* Task requirements: Report how many lines in the records below hold "list", with no other output.

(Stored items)
Lemma then_finish_done n st : m_bytes_needed st <= 0 ->
  then_finish (Some (n, None, st)) = '(ec, st) ← finish st; Some (n, ec, st).
Proof. intros Hn. unfold then_finish. simpl. by replace (0 <? m_bytes_needed st) with false by lia. Qed.

Lemma set_current_state d st : m_state (set_current_metadata d st) = m_state st.
Proof. unfold set_current_metadata. by repeat case_match. Qed.

Lemma absorb_state buf st n ec st' : inv st ->
  absorb buf st = Some (n, ec, st') -> m_state st' = m_state st.
Proof.
  intros _. unfold absorb. destruct (m_state st) eqn:E; try (intros [= <- <- <-]; done).
  - unfold copy_basic_header_bytes. repeat case_match; intros; by simplify_eq/=.
  - unfold copy_extended_header_bytes. case_match; [|done]. intros. by simplify_eq/=.
  - case_match; [|by intros [= <- <- <-]]. unfold process_payload_bytes.
    intros Hp. repeat (case_match || (apply bind_Some in Hp as (? & ? & Hp))); simplify_eq;
      try done; simpl; by rewrite set_current_state.
Qed.

(** Where the loop of [consume] can be, a pass is both steps. *)
Lemma pass_absorb buf st : inv st -> m_state st <> READY ->
  consume_pass buf st = then_finish (absorb buf st).
Proof.
  intros Hi Hr. pose proof (absorb_state buf st) as Hs. pose proof (inv_state _ Hi) as Hst.
  destruct (absorb buf st) as [[[n ec] st']|] eqn:Ea.
  - specialize (Hs n ec st' Hi eq_refl). unfold consume_pass, then_finish, absorb, finish in *.
    simpl. rewrite Hs. clear Hs. destruct (m_state st) eqn:E; try done.
    + destruct (copy_basic_header_bytes buf st). simplify_eq/=. case_match; [done|].
      by repeat case_match.
    + destruct (copy_extended_header_bytes buf st) as [[]|]; [|done]. by simplify_eq/=.
    + rewrite Ea. simpl. destruct ec; [done|]. destruct (0 <? m_bytes_needed st'); [done|]. by destruct (get_fin (m_basic_header st')).
  - unfold consume_pass, absorb in *. destruct (m_state st) eqn:E; try done.
    + by destruct (copy_basic_header_bytes buf st).
    + by destruct (copy_extended_header_bytes buf st) as [[]|].
    + by rewrite Ea.
Qed.

(** ** Absorbing in pieces *)

(** Equal results; of an error only the code counts, because nothing is read
    after it. *)
Definition same_result (r1 r2 : option (nat * option processor_errors * processor)) : Prop :=
  match r1, r2 with
  | Some (n1, None, st1), Some (n2, None, st2) => n1 = n2 /\ st1 = st2
  | Some (_, Some e1, _), Some (_, Some e2, _) => e1 = e2
  | _, _ => False
  end.

Definition shifted (n : nat) (r : option (nat * option processor_errors * processor)) :=
  '(m, ec, st) ← r; Some ((n + m)%nat, ec, st).

Lemma same_result_refl r : r <> None -> same_result r r.
Proof. by destruct r as [[[? []] ?]|]. Qed.

Lemma prepared_unique pk1 pk2 key off1 off2 :
  prepared pk1 key off1 -> prepared pk2 key off2 -> (off1 mod 4 = off2 mod 4)%nat -> pk1 = pk2.
Proof.
  intros [H1 E1] [H2 E2] Hoff. rewrite (key_bytes_ext key off1 off2) in E1 by done.
  rewrite <-(union_i_c sizeof_size_t pk1), <-(union_i_c sizeof_size_t pk2) by done.
  by rewrite E1, E2.
Qed.

Lemma byte_mask_circ_app b1 b2 pk : key_ok pk ->
  byte_mask_circ (b1 ++ b2) pk =
  (let '(o1, k1) := byte_mask_circ b1 pk in
   let '(o2, k2) := byte_mask_circ b2 k1 in (o1 ++ o2, k2)).
Proof.
  intros (key & off & Hp).
  destruct (byte_mask_circ_masked pk key off (b1 ++ b2) Hp) as [E P].
  destruct (byte_mask_circ_masked pk key off b1 Hp) as [E1 P1].
  destruct (byte_mask_circ b1 pk) as [o1 k1]. cbn [fst snd] in *.
  destruct (byte_mask_circ_masked k1 key _ b2 P1) as [E2 P2].
  destruct (byte_mask_circ b2 k1) as [o2 k2]. cbn [fst snd] in *.
  destruct (byte_mask_circ (b1 ++ b2) pk) as [o k]. cbn [fst snd] in *. f_equal.
  - by rewrite E, E1, E2, masked_app.
  - apply (prepared_unique _ _ key _ _ P P2). by rewrite length_app, Nat.add_assoc.
Qed.

Lemma byte_mask_circ_ok bs pk : key_ok pk -> Forall is_byte bs ->
  Forall is_byte (byte_mask_circ bs pk).1 /\ key_ok (byte_mask_circ bs pk).2.
Proof.
  intros (key & off & Hp) Hb. destruct (byte_mask_circ_masked pk key off bs Hp) as [E P].
  split; [rewrite E; by apply masked_bytes|]. by eexists _, _.
Qed.

(** Unmasking and checking, the two things done to the octets of a payload. *)
Definition unmask (h : basic_header) (buf : list Z) (key : Z) : list Z * Z :=
  if get_masked h then byte_mask_circ buf key else (buf, key).
Definition check (op : Z) (buf : list Z) (v : utf8_validator.validator) :
    option (bool * utf8_validator.validator) :=
  if op =? text then utf8_validator.decode buf v else Some (true, v).

Lemma unmask_app h b1 b2 pk : key_ok pk ->
  unmask h (b1 ++ b2) pk =
  (let '(o1, k1) := unmask h b1 pk in let '(o2, k2) := unmask h b2 k1 in (o1 ++ o2, k2)).
Proof. intros Hk. unfold unmask. case_match; [by apply byte_mask_circ_app|done]. Qed.
(* ===== verification/Hybi13Stream.v ===== *)
(** * The stream of octets of a connection

    [consume] ends on every buffer, and a buffer may be cut anywhere: reading
    the parts one after the other gives the messages, the error and the state
    that reading the whole gives. *)
From S2P Require Import Prelude Utf8 WsFrame WsFrameProps Hybi13 Hybi13Props.
Import frame hybi13.

#[local] Set Default Proof Using "Type*".

Section stream.
Context `{MachineLaws}.

(** ** Absorbing two buffers *)
Lemma absorb_total buf st : inv st -> m_state st <> READY -> Forall is_byte buf ->
  absorb buf st <> None.
Proof.
  intros Hi Hr Hb E. pose proof (inv_state _ Hi) as Hst. unfold absorb in E.
  destruct (m_state st) eqn:Hs; try done.
  - by destruct (copy_basic_header_bytes buf st).
  - unfold copy_extended_header_bytes, MAX_EXTENDED_HEADER_LENGTH in E.
    destruct Hst as (N1 & N2 & N3 & _). pose proof (header_len_bound (m_basic_header st)).
    destruct (available_bound buf st N1) as (_ & A2 & _). change (Z.of_nat 12) with 12 in E.
    by replace (m_cursor st + Z.of_nat (bytes_available buf st) <=? 12) with true in E by lia.
  - destruct Hst as [N1 _]. destruct (available_bound buf st N1) as (A1 & A2 & _).
    case_match; [|done].
    destruct (process_inv (take (bytes_available buf st) buf) st Hi Hs) as (? & ? & ? & E' & _);
      [by apply Forall_take|rewrite length_take; lia|congruence].
Qed.

(** What absorbing [b1] before [b2] means for the absorption of both. *)
Definition extends (b1 b2 : list Z) (st : processor) : Prop :=
  match absorb b1 st with
  | Some (_, Some e, _) => exists n st', absorb (b1 ++ b2) st = Some (n, Some e, st')
  | Some (n, None, st1) =>
      if m_bytes_needed st1 =? 0 then absorb (b1 ++ b2) st = Some (n, None, st1)
      else n = length b1 /\ same_result (absorb (b1 ++ b2) st) (shifted n (absorb b2 st1))
  | None => False
  end.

* Solved problem: 3